Abstract
We present an algorithmic trading strategy based upon a graph version of the dynamic mode decomposition (DMD) model. Unlike the traditional DMD model which tries to characterize a stock’s dynamics based on all other stocks in a universe, the proposed model characterizes a stock’s dynamics based only on stocks that are deemed relevant to the stock in question. The relevance between each pair of stocks in a universe is represented as a directed graph and is updated dynamically. The incorporation of a graph model into DMD effects a model reduction that avoids overfitting of data and improves the quality of the trend predictions. We show that, in a practical setting, the precision and recall rate of the proposed model are significantly better than the traditional DMD and the benchmarks. The proposed model yields portfolios that have more stable returns in most of the universes we backtested.
Introduction
Stock price prediction is a very challenging problem in finance. Stock price series are non-linear, non-stationary, and dependant on a multitude of factors. To exploit market inefficiencies, we adopt a technical analysis approach, which tries to identify trading opportunities by analyzing statistical trends gathered from historical traded prices and volumes. Algorithms based on technical analysis are typically rooted in sophisticated statistical or mathematical models. Signal decomposition is an advanced data analysis technique, which identifies oscillating patterns at different time scales existed in time series. Commonly used decomposition methods include Fourier transform, dynamic mode decomposition (Rowley et al., 2009; Schmid & Sesterhenn 2008; Schmid, 2010; Kutz et al., 2000), empirical mode decomposition (Huang et al. 1971) and super empirical mode decomposition (Chui & Mhaskar, 2016). In this work, we adopt the dynamic mode decomposition (DMD) for its ability to extract the growth, decay, and oscillating rates of time series, which is very useful to the modeling of stock prices. Moreover, DMD is a spatial-temporal analysis tool that can be applied to multiple time series to identify the collective behaviours of multiple stocks.
Research on DMD is prolific; a lot of theories and extensions have been studied. We refer the readers to Kutz et al. (2000) and Schmid (2022) for thorough overviews of the subject. Originally proposed for the analysis of fluid mechanics, DMD is an effective method to extract low-dimensional non-linear dynamics of complex systems. It is an equation-free method which does not require the specification of a physical model. It adopts a data-driven approach to learn the dynamics of the system by extracting various modes and their growth and oscillation rates. It is proven to yield promising results in areas such as sociology, epidemiology, neuroscience, and physics (Centola & Macy 2007; Bullmore & Sporns 2009). In applications such as fluid mechanics, dynamics are governed by physical laws and some governing equations have been devised in many settings. But DMD can help when the existing models fail to capture the dynamics accurately in some situations.

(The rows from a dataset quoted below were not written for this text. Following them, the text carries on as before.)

(* ===== verification/CNightCache.v ===== *)
(** * The sliding window of cNIGHT events

    Models [BulkCachedCNightObservationDataSource] of
    [src/primitives/mainchain-follower/src/data_source/cnight_observation_bulk.rs]: a window of
    events in memory that serves the calls inside it, delegates the others to the source of
    [CNightQueries], and is moved forward by a background task.  Calls and the task interleave: a
    call checks the window before it reads the events, and the task writes the events before it
    writes the bounds of the window, each under its own lock.  Shows that calls for
    the cache's own addresses and one capacity, within their row limits, are answered with the
    ledger's window whenever the window is not moved under a reading call, and that they may not
    be otherwise. *)

From stdpp Require Import sorting.
From S2P Require Import Prelude Frame Plutus Domain PlutusData CNightPrimitives CNightWindow CNightQueries CNightLedger CNightPull.
Open Scope Z_scope.

Definition LARGE_LIMIT : Z := 5000000.
Definition REFRESH_THRESHOLD : Z := 10000.

(** [plan_refresh]: the start of the pull and of the new window *)
Definition plan_refresh (old_end follower_anchor existing_start : Z) (trim_anchor : option Z) (window_size : Z) : Z * Z :=
  let contiguous_from := saturating_add 32 old_end 1 in
  if contiguous_from <? follower_anchor then (follower_anchor, follower_anchor)
  else
    let new_window_start := match trim_anchor with
                            | Some anchor => Z.max existing_start (saturating_sub anchor window_size)
                            | None => existing_start
                            end in
    (contiguous_from, new_window_start).

Definition slide_events (existing extension : list Utxo) (new_window_start : Z) : list Utxo :=
  let trim_at := partition_point (fun u => block_number (pos u) <? new_window_start) existing in
  drop trim_at existing ++ extension.

Record LastObservation := {
  last_start_position : CardanoPosition; last_current_tip : Bytes; last_result : ObservedUtxos Bytes Bytes }.

(** The shared state of the source; [ticks] counts the queries to the database. *)
Record Cache := {
  all_events : list Utxo;
  block_position_cache : gmap (list Z) CardanoPosition;
  last_observation : option LastObservation;
  snapshot_start_block : option Z;
  snapshot_end_block : option Z;
  ticks : nat
}.
Record BulkCacheConfig := { cnight_addresses : CNightAddresses; stability_margin : Z; window_size : Z }.

(** The task that holds [refresh_in_flight], by what it has done so far *)
Inductive Task :=
| NoTask
| Kicked (follower_anchor target_end : Z)
| Clamped (follower_anchor target_end : Z)
| Planned (from_block target_end new_window_start : Z)
| Pulled (extension : list Utxo) (target_end new_window_start : Z)
| EventsWritten (target_end new_window_start : Z)
| StartWritten (target_end : Z).

Record Query := {
  q_config : CNightAddresses; q_start_position : CardanoPosition; q_current_tip : Bytes;
  q_tx_capacity : Z; q_utxo_overestimate : Z }.

(** A call after its first part: it has its answer, or reads the events up to a position. *)
Inductive Progress := Answered (r : ObservedUtxos Bytes Bytes) | Reading (end_ : CardanoPosition).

The application of DMD in finance was pioneered by Mann & Kutz (2016) and Hua et al. (2016). As there are no governing equations for stock prices, data-driven approach becomes especially viable. In Mann & Kutz (2016), DMD is applied to predict prices of stocks in specific industry sectors, where some good results are found in the transportation, home construction, and retail sectors. The interesting notion of hotspots is introduced to guide the choice of the forecast horizon and the lookback period that lead to robust predictions. The results are obtained using several selected industry sectors with some small numbers of stocks (about 10). We, however, aim to develop a method that generates larger and more diversified portfolios from some generic pools of stocks. In Hua et al. (2016), DMD is used to extract cycles exhibited in the historical stock price time series that are robust to the sampling rate. DMD has also been used in Cui & Long (2016) and Kuttichira et al. (2017) to develop trading strategies and tested on different stock markets. They use the same method as in Mann & Kutz (2016) to produce predicted prices, but they differ in the generation of the trading signals (buy/sell/hold) from the predicted prices.

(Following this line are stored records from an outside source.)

Definition new_if_pallet_present (c : Client) (mc_hash : Bytes) : M S IDPCreationError Provider :=
  match has_api c with
  | Some true => new_provider c mc_hash
  | _ => ret {| p_utxos := [];
                p_next_cardano_position := {| block_hash := replicate 32 0; block_number := 0; block_timestamp := 0; tx_index_in_block := 0 |} |}
  end.
End New.

(** What [provide_inherent_data] puts into the inherent data *)
Definition provide_inherent_data (p : Provider) : InherentData (Address:=Bytes) (DustKey:=Bytes) :=
  Ok (Some {| mv_utxos := p_utxos p; mv_next_cardano_position := p_next_cardano_position p |}).
End Provider.
Arguments Client H256 LedgerHash Lg {_ _}.

(** ** What a data source promises *)

Section Promise.
Context {ca : CardanoAddresses} {csl : CardanoSerializationLib} (L : Ledger).

(** A call with the main chain reference [tip]: the numbers are in range, the reference is a block
    of the ledger, and ([cf_rows]) between the start and the reference the ledger has at most
    [q_utxo_overestimate] rows for each of the four queries.  The last is a premise on the ledger,
    which neither the provider nor the sources check: with more rows the database cuts them off
    and the cache does not. *)
Record call_fits (policy : Bytes) (q : Query) (tip : CardanoPosition) : Prop := {
  cf_start : i32_position (q_start_position q);
  cf_tip_i32 : i32_position tip;
  cf_tip_index : tx_index_in_block tip + 1 < 2 ^ 31;
  cf_tip : tip ∈ l_blocks L;
  cf_hash : block_hash tip = q_current_tip q;
  cf_limit : q_utxo_overestimate q < i32_max;
  cf_rows : within_limit (q_utxo_overestimate q) (q_config q) policy L (q_start_position q) (increment tip)
}.

(** A source that is [ready] for a call that fits, with a reference not before the start, answers with
    the window of the ledger. *)
Class FollowsLedger (S : Type) {src : MidnightCNightObservationDataSource S} (ready : S -> Query -> CardanoPosition -> Prop) :=
  answers_ledger st q tip network policy :
    mapping_validator (q_config q) = Ok (network, policy) -> call_fits policy q tip ->
    position_lt (increment tip) (q_start_position q) = false -> ready st q tip ->
    exists st', source_get_utxos q st = Ok (ledger_window L (q_config q) network policy (q_start_position q) tip (q_tx_capacity q), st').
End Promise.

(** ** The sources *)

Section Sources.
Context {pg : Postgres} {ca : CardanoAddresses} {csl : CardanoSerializationLib} (world : nat -> option Db).

(** The source that queries the database; a node keeps the time of its next query. *)
#[export] Instance db_source : MidnightCNightObservationDataSource nat := fun q =>
  get_utxos_up_to_capacity world (q_config q) (q_start_position q) (q_current_tip q) (q_tx_capacity q) (q_utxo_overestimate q).

(** The cache, with its background task *)
#[export] Instance cached_source (cfg : BulkCacheConfig) : MidnightCNightObservationDataSource (Cache * Task) := fun q st =>
  match cached_get_utxos_up_to_capacity world cfg q (fst st) (snd st) with
  | (c, t, Ok r) => Ok (r, (c, t))
  | (_, _, Err e) => Err e
  | (_, _, Panic) => Panic
  end.

Context {pg_laws : PostgresLaws} {ca_laws : CardanoAddressesLaws} (height : nat -> Z) (L : Ledger).

(** The database has the reference block. *)
Definition db_ready (n : nat) (q : Query) (tip : CardanoPosition) : Prop := block_number tip <= height n.

Lemma db_follows_ledger : follows world height L -> (forall n, is_Some (world n)) -> FollowsLedger L nat db_ready.
Proof.
  intros fw Hav n q tip network policy Hmv [] Horder Hready. unfold source_get_utxos, db_source.
  destruct (get_utxos_window world height L fw n (q_config q) network policy (q_start_position q) tip (q_tx_capacity q)
    (q_utxo_overestimate q)) as (n' & _ & E); try done. rewrite <- cf_hash0, E. by eexists.
Qed.

(** The cache is in a state of a run, no refresh is between the writes that drop the events of the
    call, and the runtime observes the addresses, the capacity and the range of the cache. *)
Record cache_ready (cfg : BulkCacheConfig) (network : Z) (policy : Bytes) (tx_capacity : Z) (next : CardanoPosition)
    (st : Cache * Task) (q : Query) (tip : CardanoPosition) : Prop := {
  cr_run : exists readers, reachable world cfg false (admissible height L cfg policy tx_capacity next) next (Build_System (fst st) (snd st) readers);
  cr_task : match snd st with EventsWritten _ new_window_start => new_window_start <= block_number (q_start_position q) | _ => True end;
  cr_config : q_config q = cnight_addresses cfg;
  cr_capacity : q_tx_capacity q = tx_capacity;
  cr_next : block_number next <= block_number (q_start_position q);
  cr_known : block_number tip <= height (ticks (fst st))
}.

Lemma cache_follows_ledger cfg network policy tx_capacity next : setting world height L cfg network policy next ->
  FollowsLedger L (Cache * Task) (src:=cached_source cfg) (cache_ready cfg network policy tx_capacity next).
Proof.
  intros set [c t] q tip network' policy' Hmv Hfits Horder [[readers Hrun] Htask Hconfig Hcap Hnext Hknown]. simpl in *.
  rewrite Hconfig, (st_validator _ _ _ _ _ _ _ set) in Hmv. injection Hmv as <- <-.
  apply (inv_reachable world height L cfg network policy tx_capacity next set) in Hrun.
  destruct (cached_get_ok world height L cfg network policy tx_capacity next set c t readers q tip Hrun) as (c' & t' & E & _).
  - destruct Hfits. split; try done. by rewrite <- Hconfig.
  - done.
  - unfold source_get_utxos, cached_source. simpl. rewrite E, Hconfig, Hcap. by eexists.
Qed.
End Sources.

(** ** The window of the ledger *)

Section LedgerWindow.
Context {ca : CardanoAddresses} {csl : CardanoSerializationLib} (L : Ledger).
Context (cfg : CNightAddresses) (network : Z) (policy : Bytes).

Lemma window_events s tip tx_capacity : ledger_ok L -> 2 <= tx_capacity -> small tip -> position_lt (increment tip) s = false ->
  let r := ledger_window L cfg network policy s tip tx_capacity in
  utxos r = filter (in_window s (end_ r)) (sorted_events L cfg network policy) /\
  position_lt (end_ r) s = false /\ position_lt (increment tip) (end_ r) = false.
Proof.
  intros HL Hc Ht Hs.
  assert (StronglySorted (fun a b : Utxo => position_lt (pos b) (pos a) = false) (sorted_events L cfg network policy)) as Hsorted
    by (by apply sorted_events_sorted).
  destruct (window_step _ tx_capacity Hsorted) with (E:=SourceError) (s:=s) (tip:=tip) as (w & Hw & H1 & H2 & H3 & _).
  - apply Forall_forall. intros u Hu%sorted_events_index; [|done]. unfold small, umax, i32_max in *. lia.
  - done.
  - done.
  - done.
  - rewrite slice_range_filter in Hw by done. injection Hw as <-.
    unfold ledger_window. by rewrite events_between_sorted by done.
Qed.

Lemma rows_count {X} (f : Fact X -> option Utxo) (facts : list (Fact X)) s e limit :
  (forall x u, f x = Some u -> lt_pos (f_tx x) = Some (pos u)) ->
  rows_between s e facts <= limit -> Z.of_nat (length (filter (in_window s e) (omap f facts))) <= limit.
Proof.
  intros Hf Hlimit. rewrite (filter_omap _ _ (fun x => Is_true (fact_between s e x))).
  - pose proof (length_omap_le f (filter (fun x => Is_true (fact_between s e x)) facts)). unfold rows_between, len in *. lia.
  - intros x u Hu. unfold fact_between. rewrite (Hf x u Hu). unfold in_window.
    rewrite Is_true_true, andb_true_iff, negb_true_iff. done.
Qed.

(** No more UTXOs than rows of the four queries *)
Lemma window_count s tip tx_capacity limit : ledger_ok L -> 2 <= tx_capacity -> small tip -> position_lt (increment tip) s = false ->
  within_limit limit cfg policy L s (increment tip) -> len (utxos (ledger_window L cfg network policy s tip tx_capacity)) <= 4 * limit.
Proof.
  intros HL Hc Ht Hs [H1 H2 H3 H4]. destruct (window_events s tip tx_capacity HL Hc Ht Hs) as (-> & _ & He).
  set (p := end_ _) in *. rewrite <- (window_window _ s p (increment tip)), <- events_between_sorted by done.
  pose proof (length_filter (in_window s p) (events_between cfg network policy L s (increment tip))).
  assert (len (events_between cfg network policy L s (increment tip)) <= 4 * limit); [|unfold len in *; lia].
  unfold events_between. assert (forall l, len (sort l) = len l) as -> by (intros l; unfold len; by rewrite sort_perm).
  unfold ledger_events. rewrite !filter_app. unfold len. rewrite !length_app.
  pose proof (rows_count _ _ _ _ _ (datum_event_pos make_registration network) H1).
  pose proof (rows_count _ _ _ _ _ (datum_event_pos make_deregistration network) H2).
  pose proof (rows_count _ _ _ _ _ (asset_event_pos create_of network) H3).
  pose proof (rows_count _ _ _ _ _ (asset_event_pos spend_of network) H4). lia.
Qed.
End LedgerWindow.

(** ** The parameters of the pallet *)

Definition config_of (p : Parameters) : CNightAddresses :=
  {| CNightQueries.mapping_validator_address := MainChainMappingValidatorAddress p;
     CNightQueries.auth_token_asset_name := MainChainAuthTokenAssetName p;
     CNightQueries.cnight_policy_id := fst (CNightIdentifier p); CNightQueries.cnight_asset_name := snd (CNightIdentifier p) |}.

(** The parameters that the provider accepts *)
Record params_ok (p : Parameters) : Prop := {
  po_address : is_utf8 (MainChainMappingValidatorAddress p) = true;
  po_token : is_utf8 (MainChainAuthTokenAssetName p) = true;
  po_policy : len (fst (CNightIdentifier p)) = 28;
  po_name : is_utf8 (snd (CNightIdentifier p)) = true
}.

Lemma is_ascii_is_utf8 l : is_ascii l = true -> is_utf8 l = true.
Proof.
  induction l as [|b l IH]; [done|]. unfold is_ascii. simpl. intros [Hb Hl]%andb_true_iff. rewrite Hb. by apply IH.
Qed.

Section Composition.
Context {ca : CardanoAddresses} {csl : CardanoSerializationLib} (L : Ledger) (L_ok : ledger_ok L).
Context {Origin AccountId H256 EvBytes Tx LedgerHash XE Lg : Type} `{Countable H256} `{!Origins Origin AccountId}.
Context (cfg : CNightObservation.Config (DustKey:=Bytes) (H256:=H256) (Bytes:=EvBytes) (Tx:=Tx) (LedgerHash:=LedgerHash) (XE:=XE) (L:=Lg)).
Notation State := (CNightObservation.State Bytes Bytes H256 LedgerHash Lg).
Notation Client := (Client H256 LedgerHash Lg).

(** The client answers with the state [s] of the parent. *)
Record client_at (s : State) (version : Z) (c : Client) : Prop := {
  cl_state : parent_state c = s;
  cl_version : api_version c = Some version;
  cl_responds m : responds c m = true
}.

(** The query for a block on a state *)
Definition block_query (s : State) (version : Z) (mc_hash : Bytes) : Query :=
  {| q_config := config_of (params s); q_start_position := NextCardanoPosition s; q_current_tip := mc_hash;
     q_tx_capacity := CardanoTxCapacityPerBlock (params s);
     q_utxo_overestimate := saturating_mul 32 (CardanoTxCapacityPerBlock (params s)) (if 2 <=? version then 4 else 64) |}.

Lemma query_of_ok s version c mc_hash : client_at s version c -> params_ok (params s) ->
  query_of c mc_hash = Ok (block_query s version mc_hash).
Proof.
  intros [<- Hv Hr] [H1 H2 H3 H4]. unfold query_of, api_call. rewrite !Hr, Hv. simpl.
  unfold from_utf8. rewrite H1. simpl. rewrite H2. simpl. rewrite (proj2 (Z.eqb_eq _ _) H3). simpl. by rewrite H4.
Qed.

(** The root calls that change the observed assets keep the parameters acceptable; the policy id is
    an array of 28 bytes. *)
Lemma set_cnight_identifier_params_ok (o : Origin) (policy name : Bytes) (s s' : State) :
  params_ok (params s) -> len policy = 28 ->
  set_cnight_identifier (XE:=XE) o policy name s = Ok (tt, s') -> params_ok (params s').
Proof.
  intros [H1 H2 H3 H4] Hp. unfold set_cnight_identifier. unfold_m. destruct (ensure_root o); [|done]. simpl.
  destruct (is_ascii name) eqn:Ha; [|done]. intros [= <-]. split; simpl; try done; [|by apply is_ascii_is_utf8].
  unfold truncate_from, CNIGHT_POLICY_ID_LENGTH, len in *. rewrite length_take. lia.
Qed.
Lemma set_auth_token_asset_name_params_ok (o : Origin) (name : Bytes) (s s' : State) :
  params_ok (params s) -> set_auth_token_asset_name (XE:=XE) o name s = Ok (tt, s') -> params_ok (params s').
Proof.
  intros [H1 H2 H3 H4]. unfold set_auth_token_asset_name. unfold_m. destruct (ensure_root o); [|done]. simpl.
  destruct (is_ascii name) eqn:Ha; [|done]. intros [= <-]. split; simpl; try done. by apply is_ascii_is_utf8.
Qed.

(** The root call that changes the address of the mapping validator accepts bytes that are not a
    string; they leave every node without inherent data. *)
Lemma bytes_address_stops_blocks {S} {src : MidnightCNightObservationDataSource S} (o : Origin) (address : Bytes) (s s' : State)
    version c mc_hash st :
  set_mapping_validator_contract_address (XE:=XE) o address s = Ok (tt, s') -> is_utf8 address = false ->
  client_at s' version c -> new_provider c mc_hash st = Err StringDecodeError.
Proof.
  unfold set_mapping_validator_contract_address, bounded_try_from. unfold_m. destruct (ensure_root o); [|done]. simpl.
  destruct (len address <=? _); [|done]. intros [= <-] Hu [Hs Hv Hr]. unfold new_provider, query_of, api_call. rewrite !Hr, Hs.
  simpl. unfold from_utf8. by rewrite Hu.
Qed.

In this paper, we aim to further develop the DMD model in Mann & Kutz (2016), so that it can extract the trends of price series better and obtain portfolios that are more favourable. As stock markets are very dynamic, the good results obtained in backtests on small sectors are often non-reproducible in live trading. To this end, it is desirable to develop a model that can select stocks from some larger pools of stocks effectively. For example, stocks in a market index or smart beta Exchange-Traded Fund (ETF) are good candidates. Moreover, such stocks usually have large market capitalizations which make them less likely to be influenced a few major investors and are usually more liquid so that they are less likely to suffer from trading problems and large slippage. We find that if we directly apply the traditional DMD to universes of dozens of stocks, the recall rates (for upward trend predictions) are often low albeit their high precision rates. As a result, the number of selected stocks will be small and the portfolios constructed often exhibit high volatility and large drawdowns even in bull markets. This can be attributed to the problem of overfitting for the number of model parameters of DMD scales quadratically with the number of stocks. We therefore propose to embed a graph model into DMD to achieve a model reduction. We name the proposed model Graph Embedded Dynamic Model Decomposition (GEDMD). The method dynamically determines, for each stock, its most relevant stocks for predictions. Then the DMD technology is used to estimate the dynamics of the stock prices and make predictions. We find that the model can find stocks that are missed by the traditional DMD and construct portfolios that are more diversified and have more stable returns.
In Section 2, we present the DMD method for estimating the dynamics of multiple stocks. In Section 3, we present the proposed GEDMD method. The method consists of a graph construction procedure and a DMD-like optimization model. In Section 4, we present the experimental results to evaluate performance of the model in trading and the quality of the signals.
The dynamic mode decomposition
In this section, we describe the dynamic mode decomposition (DMD) method in a way convenient to the development of the proposed model presented in the next section. For other formulations and their deeper relations to the Koopman theory and system of differential equations, we refer the reader to Kutz et al. (2000).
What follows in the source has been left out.